Unlike Geraldine Chaplin, who had to audition for the part of Zhivago’s wife, Tushingham wasn’t required to submit to a screen test to land the part she played.
“I found out I was playing it while I was shooting ‘The Knack,’” she recalled. “Someone brought in a paper and said, ‘Ooh, you’re in David Lean’s next film, I see.’ And I said, ‘Am I?’ And that was it.”
Tushingham had become something of an iconic figure in the British hipster circles of the early ’60s, sharing the swinging English nightlife with such newly established luminaries as Albert Finney, Peter Cook, Dudley Moore, Tom Courtenay, her close friend Lynn Redgrave (who died shortly after this interview was conducted), and fellow Liverpudlians John Lennon, Paul McCartney, Ringo Starr and George Harrison.
Harrison, in fact, grew up just down the road from Tushingham.
“I think I’m not wrong that he was an altar boy and he was the butcher boy,” Tushingham said. “He certainly delivered orders on his bike.”
But aside from having close friends in starry places, she also was gifted with an unconventionally striking and expressive visage — sometimes plain, other times pretty in an offbeat sort of way — with large, soulful blue eyes that made her perfect as the daughter of Zhivago, as played by Sharif.
“It might have helped, I really don’t know,” Tushingham speculated. “Because Omar’s got the most beautiful, watery, deep eyes, hasn’t he?

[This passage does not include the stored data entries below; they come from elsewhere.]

(* ===== verification/AliveChannelProofs.v ===== *)
(** * The way from a process to the alive monitor: proofs

    Creating a channel, giving one user access to it and connecting to it, for every answer of the
    operating system; then all channels of a configuration together. *)

From stdpp Require Import prelude fin_maps gmap strings.
From S2P Require Import Prelude Queues Timers Ipc AliveChannel.

Module AliveChannelProofs.
Section Proofs.
Context `{Shm.AccessControl}.

#[local] Arguments Socket.cleanup : simpl never.

(** ** Single calls *)

Lemma open_close o w fd w' : Shm.open_fd o w = (fd, w') -> Shm.close fd w' = w /\ Shm.fds w' !! fd = Some o.
Proof.
  unfold Shm.open_fd. intros [= <- <-]. destruct w as [n ob f m]. unfold Shm.close. simpl. split.
  - f_equal. apply delete_insert_id. apply not_elem_of_dom, is_fresh.
  - by rewrite lookup_insert_eq.
Qed.

Lemma exists_spec env c n w :
  exists b, Socket.exists_ env c n w = (b, w) /\ (b = true -> is_Some (Shm.names w !! n)).
Proof.
  unfold Socket.exists_, Shm.shm_open_existing. destruct (env _); [by exists false|].
  destruct (Shm.names w !! n) as [o|]; [|by exists false]. destruct (Shm.objects w !! o) as [ob|]; [|by exists false].
  destruct (Shm.permitted _ _ _ _ _); [|by exists false]. destruct (Shm.open_fd o w) as [fd w'] eqn:E.
  apply open_close in E as [-> _]. exists true. split; [done|eauto].
Qed.

(** What a failed creation may have changed: nothing but the binding of the name, which is either as it was or gone; a
    new binding stays only when the system also refuses to remove it. *)
Record create_failed (env : Socket.Env) (n : string) (w w' : Shm.t) : Prop := {
  cf_fds : Shm.fds w' = Shm.fds w;
  cf_mapped : Shm.mapped w' = Shm.mapped w;
  cf_objects : Shm.objects w ⊆ Shm.objects w';
  cf_names : forall m, m <> n -> Shm.names w' !! m = Shm.names w !! m;
  cf_name : env Socket.call_cleanup = None -> Shm.names w' !! n = Shm.names w !! n \/ Shm.names w' !! n = None
}.

Lemma create_failed_refl env n w : create_failed env n w w.
Proof. by split; auto. Qed.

It’s lovely. And Julie was, to me, just absolutely stunning.”
Before viewing the newly restored and remastered Blu-ray version of “Doctor Zhivago,” it had been many years since she’d seen the film.

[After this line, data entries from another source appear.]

(** A cycle of the alive monitor never stops the daemon: with a clock that
    does not run backwards (buffered events and an event held back from the previous cycle
    are not newer than the new synchronisation time), distribution, reading of
    the channels and evaluation of all supervisions end without a failed assertion
    and re-establish the invariant; unless the event buffer has overflowed, every
    supervision has been evaluated and none has a reference cycle overdue. *)
Theorem cycle_never_aborts (T now : Z) (s : t) :
  inv T s -> (T <= sync_of now)%Z -> pending_before (sync_of now) s ->
  exists s', performCyclicTriggers now s = Ret s' /\ inv (sync_of now) s' /\
    length (workers s') = length (workers s) /\
    (Forall (evaluated (sync_of now)) (workers s') \/
     exists s1, distributeChanges (sync_of now) s = Ret (false, s1) /\ s' = s1).
Proof.
  intros [Hws Hes Hp] HT Hpb. apply returns_Ret.
  assert (Hinv : inv (sync_of now) s).
  { split; [|done|done]. eapply Forall_impl; [exact Hws|]. intros w. by apply worker_ok_mono. }
  pose proof (distributeChanges_ok _ _ Hinv Hpb) as Hd. unfold performCyclicTriggers.
  destruct (distributeChanges (sync_of now) s) as [[ok s1]|]; [|done]. destruct Hd as [Hi1 [Hl1 _]].
  cbn [mbind outcome_bind]. simpl in Hi1, Hl1. destruct ok; simpl; [|split_and!; [done|done|by right; exists s1]].
  unfold manager_performCyclicTriggers. destruct Hi1 as [Hws1 Hes1 Hp1].
  eapply returns_bind; [exact (traverse_M_spec _ _ _ _ (check_worker_ok (sync_of now)) Hws1)|]. intros ws [Hws2 Hl2].
  eapply returns_bind; [by apply evaluateSupervisions_ok|]. intros [ws1 r] [Hev Hl3]. simpl in Hev, Hl3 |- *.
  split_and!; [|congruence|by left]. split; simpl; [|done|].
  - eapply Forall_impl; [exact Hev|]. apply evaluated_ok.
  - intros E. destruct (Hp1 E) as (i & w & Hl & Hw). exists i. apply lookup_lt_Some in Hw.
    destruct (lookup_lt_is_Some_2 ws1 i) as [w' Hw']; [lia|]. by exists w'.
Qed.

(** From the channel to the recovery request: when the channel of an
    active process has overflowed, the next check of its interface and evaluation
    of its supervision leave the supervision expired. *)
Theorem overflow_expires_supervision (sync : Z) (w : Worker) :
  worker_ok sync w -> MonitorIfDaemon.reading (w_if w) ->
  Ipc.hasOverflow (MonitorIfDaemon.ipcserver (w_if w)) = true ->
  exists w' a', check_worker sync w = Ret w' /\ evaluate sync (w_alive w') = Ret a' /\ aliveStatus a' = kExpired /\
    MonitorIfDaemon.status (w_if w') = MonitorIfDaemon.kInactiveOverflow.
Proof.
  intros [(l & Hb & Hl) _] Hr Ho. unfold check_worker, MonitorIfDaemon.checkForNewData.
  set (m1 := if _ && _ then MonitorIfDaemon.set_status _ _ else _).
  assert (Hm1 : MonitorIfDaemon.status m1 = MonitorIfDaemon.kActive /\ MonitorIfDaemon.ipcserver m1 = MonitorIfDaemon.ipcserver (w_if w)).
  { unfold m1. destruct Hr as [Hs|[Hs Ha]]; rewrite Hs; [by destruct (MonitorIfDaemon.isActivateRequest (w_if w))|]. by rewrite Ha. }
  clearbody m1. destruct Hm1 as [Hs Hi]. rewrite Hs, Hi, Ho.
  unfold MonitorIfDaemon.handleOverflow, MonitorIfDaemon.pushOverflowInfoToObservers, updateData_checkpoint. simpl.
  set (a := set_eventTime _ _). exists (mkWorker (w_event w) (MonitorIfDaemon.set_status MonitorIfDaemon.kInactiveOverflow m1) a).
  assert (Hrd : ready l a) by (destruct Hb as [_ []]; by split).
  destruct (evaluate_loss l sync a Hrd) as (d & z & Hd & E & _); [by left|]. eexists. split_and!; [done|exact E| |done].
  unfold lose. simpl. by case_bool_decide.
Qed.

End Executor.
End CyclicExecutor.

(** ** Instances *)
Module Example.
Import Alive AliveProofs CyclicExecutor.
Local Open Scope Z_scope.
#[local] Instance client : RecoveryClient nat (list (nat * Z)) := AliveProofs.Example.log_client.

(** Three checkpoints in a channel of four, one of them late. *)
Definition ring : RingBuffer.t Z :=
  let node z := RingBuffer.mkNode z sizeof_checkpoint in
  RingBuffer.mk 4 [node 1080000000; node 1100000000; node 1400000000; RingBuffer.mkNode 0 0] 3 0 3 false true.
Definition sent : list Z := [1080000000; 1100000000; 1400000000].
Definition channel : Ipc.t Z := Ipc.mk (Some ring) true.
Definition full_channel : Ipc.t Z := Ipc.mk (Some (RingBuffer.set_overflow true ring)) true.

Lemma ring_rep : RingBuffer.rep sizeof_checkpoint ring sent.
Proof. split; simpl; try lia. intros [|[|[|i]]] x; simpl; try done; by intros [= <-]. Qed.
Lemma channel_rep : Ipc.rep sizeof_checkpoint channel sent.
Proof. split; [done|]. exists ring. split; [done|apply ring_rep]. Qed.
Lemma full_channel_rep : Ipc.rep sizeof_checkpoint full_channel sent.
Proof. split; [done|]. eexists. split; [done|]. apply RingBuffer.rep_overflow, ring_rep. Qed.

Definition listener (cp : Checkpoint) (x : list Z) : outcome (list Z) := Ret (x ++ [cp_timestamp cp]).
Definition iface (c : Ipc.t Z) : MonitorIfDaemon.t := MonitorIfDaemon.mk MonitorIfDaemon.kActive true false false c.

Lemma checkpoints_delivered_once_witness :
  exists m', MonitorIfDaemon.checkForNewData listener 1250000000 (iface channel) [] = Ret (m', [1080000000; 1100000000]) /\
    Ipc.rep sizeof_checkpoint (MonitorIfDaemon.ipcserver m') [1400000000] /\
    Ipc.hasOverflow (MonitorIfDaemon.ipcserver m') = false /\ MonitorIfDaemon.status m' = MonitorIfDaemon.kActive.
Proof.
  apply (MonitorIfDaemon.checkpoints_delivered_once listener 1250000000 (iface channel) sent []);
    [by left|exact channel_rep|reflexivity|reflexivity].
Defined.

Lemma overflow_reported_and_final_witness :
  exists m', MonitorIfDaemon.checkForNewData listener 1250000000 (iface full_channel) [] = Ret (m', [0]) /\
    MonitorIfDaemon.status m' = MonitorIfDaemon.kInactiveOverflow /\ MonitorIfDaemon.ipcserver m' = full_channel.
Proof.
  apply (MonitorIfDaemon.overflow_reported_and_final listener 1250000000 (iface full_channel) [] [0]);
    [reflexivity|by left|reflexivity].
Defined.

“Isn’t it stunning?” she asked. “And the color, it’s so rich, isn’t it? It’s just beautiful, I think. Freddie Young, the cinematographer, did a beautiful job.”

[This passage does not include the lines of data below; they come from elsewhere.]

(* ===== verification/ProcessMap.v ===== *)
(** * The map from process ids to components

    [SafeProcessMap] (process_group_manager/details/safe_process_map.cpp): a
    digital search tree over the low bits of the process ids, in an array whose
    unused items form a free list.  The workers insert the processes they started,
    the thread that waits for children inserts their terminations; whoever comes
    second finds the entry of the other and the component is told.  The spin lock
    on the root makes one pass of [search] atomic: it is one step here.  An item index
    is an [option nat], with [None] for [NULL_INDEX]. *)

From stdpp Require Import prelude fin_maps gmap.
From S2P Require Import Prelude.

Module SafeProcessMap.

Section Map.
(** The components, as the pointers to them. *)
Context {C : Type}.

Record ProcessInfoData := mkData { status_ : Z; component_ : option C }.

Record ProcessTreeNode := mkNode {
  pid_left_ : option nat;
  pid_right_ : option nat;
  pid_ : Z;
  data_ : ProcessInfoData
}.

Record t := mk {
  items_ : list ProcessTreeNode;
  tree_root_ : option nat;
  free_list_head_ : option nat;
  current_ : option nat
}.

Definition set_items (l : list ProcessTreeNode) (s : t) : t := mk l (tree_root_ s) (free_list_head_ s) (current_ s).
Definition set_root (r : option nat) (s : t) : t := mk (items_ s) r (free_list_head_ s) (current_ s).
Definition set_free (r : option nat) (s : t) : t := mk (items_ s) (tree_root_ s) r (current_ s).
Definition set_current (r : option nat) (s : t) : t := mk (items_ s) (tree_root_ s) (free_list_head_ s) r.

Definition no_data : ProcessInfoData := mkData (-1) None.

(** The free list runs through the whole array. *)
Definition make (capacity : nat) : t :=
  mk ((fun i => mkNode None (if S i =? capacity then None else Some (S i)) 0 no_data) <$> seq 0 capacity)
     None (if capacity =? 0 then None else Some 0) None.

(** [items_[i]] *)
Definition item (i : option nat) (s : t) : outcome (nat * ProcessTreeNode) :=
  match i with
  | Some j => match items_ s !! j with Some n => Ret (j, n) | None => Abort OutOfRange end
  | None => Abort OutOfRange
  end.

(** [items_[i].member = ...] *)
Definition update (i : option nat) (f : ProcessTreeNode -> ProcessTreeNode) (s : t) : outcome t :=
  '(j, n) ← item i s; Ret (set_items (<[j := f n]> (items_ s)) s).

Definition set_left (l : option nat) (n : ProcessTreeNode) : ProcessTreeNode := mkNode l (pid_right_ n) (pid_ n) (data_ n).
Definition set_right (r : option nat) (n : ProcessTreeNode) : ProcessTreeNode := mkNode (pid_left_ n) r (pid_ n) (data_ n).

(** A bit of the key: [static_cast<uint32_t>(key) & mask] *)
Definition masked (key mask : Z) : bool := negb (Z.land (wrap 32 key) mask =? 0)%Z.

(** The loop of [findNode]: mask and parent at its end. *)
Fixpoint find_loop (fuel : nat) (mask : Z) (parent : option nat) (key : Z) (s : t) : outcome (Z * option nat * t) :=
  match current_ s with
  | None => Ret (mask, parent, s)
  | Some _ =>
      '(_, n) ← item (current_ s) s;
      if (key =? pid_ n)%Z then Ret (mask, parent, s)
      else
        match fuel with
        | 0 => Abort OutOfFuel
        | S fuel' =>
            find_loop fuel' (wrap 32 (Z.shiftl mask 1)) (current_ s) key
              (set_current (if masked key mask then pid_left_ n else pid_right_ n) s)
        end
  end.

(** The tree has at most 32 levels. *)
Definition levels : nat := 32.

Definition findNode (mask : Z) (parent : option nat) (key : Z) (s : t) : outcome (Z * option nat * t) :=
  find_loop levels mask parent key s.

Definition insertNode (mask : Z) (parent : option nat) (key : Z) (data : ProcessInfoData) (s0 : t) : outcome (Z * t) :=
  let s := set_current (free_list_head_ s0) s0 in
  match current_ s with
  | None => Ret ((-1)%Z, s)
  | Some _ =>
      let mask1 := Z.shiftr mask 1 in
      '(_, n) ← item (current_ s) s;
      let s1 := set_free (pid_right_ n) s in
      s2 ← update (current_ s1) (fun _ => mkNode None None key data) s1;
      s3 ← update parent (if masked key mask1 then set_left (current_ s2) else set_right (current_ s2)) s2;
      Ret (match component_ data with None => 1%Z | Some _ => 0%Z end, s3)
  end.

(** The loop of [findLeaf]. *)
Fixpoint leaf_loop (fuel : nat) (leaf leaf_parent : option nat) (s : t) : outcome (option nat * option nat) :=
  '(_, n) ← item leaf s;
  match pid_left_ n, pid_right_ n with
  | None, None => Ret (leaf, leaf_parent)
  | l, r =>
      match fuel with
      | 0 => Abort OutOfFuel
      | S fuel' => leaf_loop fuel' (match l with Some _ => l | None => r end) leaf s
      end
  end.
Definition findLeaf (leaf leaf_parent : option nat) (s : t) : outcome (option nat * option nat) :=
  leaf_loop levels leaf leaf_parent s.

(** Removes the link to [child] from its parent. *)
Definition unlink (parent child : option nat) (s : t) : outcome t :=
  '(_, n) ← item parent s;
  update parent (if bool_decide (pid_left_ n = child) then set_left None else set_right None) s.

Definition deleteNode (parent leaf root leaf_parent : option nat) (s : t) : outcome (option nat * t) :=
  '(root1, s1) ← (if bool_decide (leaf = root) then Ret (None, s)
                  else if bool_decide (leaf = current_ s) then s1 ← unlink parent (current_ s) s; Ret (root, s1)
                  else
                    '(_, nl) ← item leaf s;
                    s1 ← update (current_ s) (fun n => mkNode (pid_left_ n) (pid_right_ n) (pid_ nl) (data_ nl)) s;
                    s2 ← unlink leaf_parent leaf s1;
                    Ret (root, s2));
  s2 ← update leaf (fun _ => mkNode None (free_list_head_ s1) 0 no_data) s1;
  Ret (root1, set_free leaf s2).

(** Result, the data for the termination handler, and the new root. *)
Definition removeNode (target data : ProcessInfoData) (parent root : option nat) (s : t) :
    outcome (Z * ProcessInfoData * option nat * t) :=
  '(_, n) ← item (current_ s) s;
  if xorb (bool_decide (is_Some (component_ data))) (bool_decide (is_Some (component_ (data_ n)))) then
    let target1 := match component_ (data_ n) with
                   | Some _ => mkData (status_ data) (component_ (data_ n))
                   | None => mkData (status_ (data_ n)) (component_ data)
                   end in
    '(leaf, leaf_parent) ← findLeaf (current_ s) (current_ s) s;
    '(root1, s1) ← deleteNode parent leaf root leaf_parent s;
    Ret (match component_ data with Some _ => 1%Z | None => 0%Z end, target1, root1, s1)
  else Ret ((-2)%Z, target, root, s).

(** One pass of [search] under the lock: the result and, if a component is to
    be told of a termination, the component and the status. *)
Definition pass (key : Z) (data : ProcessInfoData) (s0 : t) : outcome (Z * option (C * Z) * t) :=
  let target := mkData (status_ data) None in
  let root := tree_root_ s0 in
  let s := set_current root s0 in
  match root with
  | None =>
      let s1 := set_current (free_list_head_ s) s in
      '(_, n) ← item (current_ s1) s1;
      let s2 := set_free (pid_right_ n) s1 in
      s3 ← update (current_ s2) (fun _ => mkNode None None key data) s2;
      Ret (match component_ data with None => 1%Z | Some _ => 0%Z end, None, set_root (current_ s3) s3)
  | Some _ =>
      '(mask, parent, s1) ← findNode 1 None key s;
      match current_ s1 with
      | None => '(r, s2) ← insertNode mask parent key data s1; Ret (r, None, set_root root s2)
      | Some _ =>
          '(r, target1, root1, s2) ← removeNode target data parent root s1;
          Ret (r, match component_ target1 with Some c => Some (c, status_ target1) | None => None end, set_root root1 s2)
      end
  end.

(** [search]: a pass that answers -2 met an entry of the same kind (a process id
    that is used again) and is repeated after other threads have run; the caller
    is not told.  A negative key is refused at once. *)
Definition search (key : Z) (data : ProcessInfoData) (s : t) : outcome (option (Z * option (C * Z)) * t) :=
  if (0 <=? key)%Z then
    '(r, told, s') ← pass key data s;
    Ret (if (r =? -2)%Z then None else Some (r, told), s')
  else Ret (Some ((-2)%Z, None), s).

Definition findTerminated (key status : Z) (s : t) := search key (mkData status None) s.
Definition insertIfNotTerminated (key : Z) (object : C) (s : t) := search key (mkData 0 (Some object)) s.

End Map.
Arguments t : clear implicits.
Arguments ProcessInfoData : clear implicits.
Arguments ProcessTreeNode : clear implicits.

End SafeProcessMap.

Adapted for the screen by Robert Bolt (“A Man for All Seasons”), and photographed against the snowy expanses of Finland, Canada and the mountainous regions of Spain (since the Soviet Union would not allow filming there), “Doctor Zhivago” tells an intimate and emotional story of love and indomitable human spirit in the midst of the cataclysmic Russian Revolution.
Sharif plays the title character, who is married to the aristocratic Tonya (Chaplin) but is also in love with Lara (Christie), a nurse whose life has been destroyed by tragedy. War and revolution repeatedly bring him together with each woman only to be separated again as he struggles to survive the conflict within him and around him and keep his loved ones safe.
The memorable score by Maurice Jarre won one of five Oscars bestowed on the film (the others were for screenplay, art direction, costume design and cinematography) out of 10 nominations in all.
“I think it’s a film that from the very beginning, as soon as you hear the music, you’re taken into it,” Tushingham said. “And it’s a wonderful love story. I think you should just let the film wash over you. And there’s so much on the screen, too. It’s an epic, and it’s just wonderful to watch. You rarely get those now. Apart from the fact that there isn’t the money, there aren’t the directors. There are obviously, of course, a few. But it’s just a complete film, in my opinion.”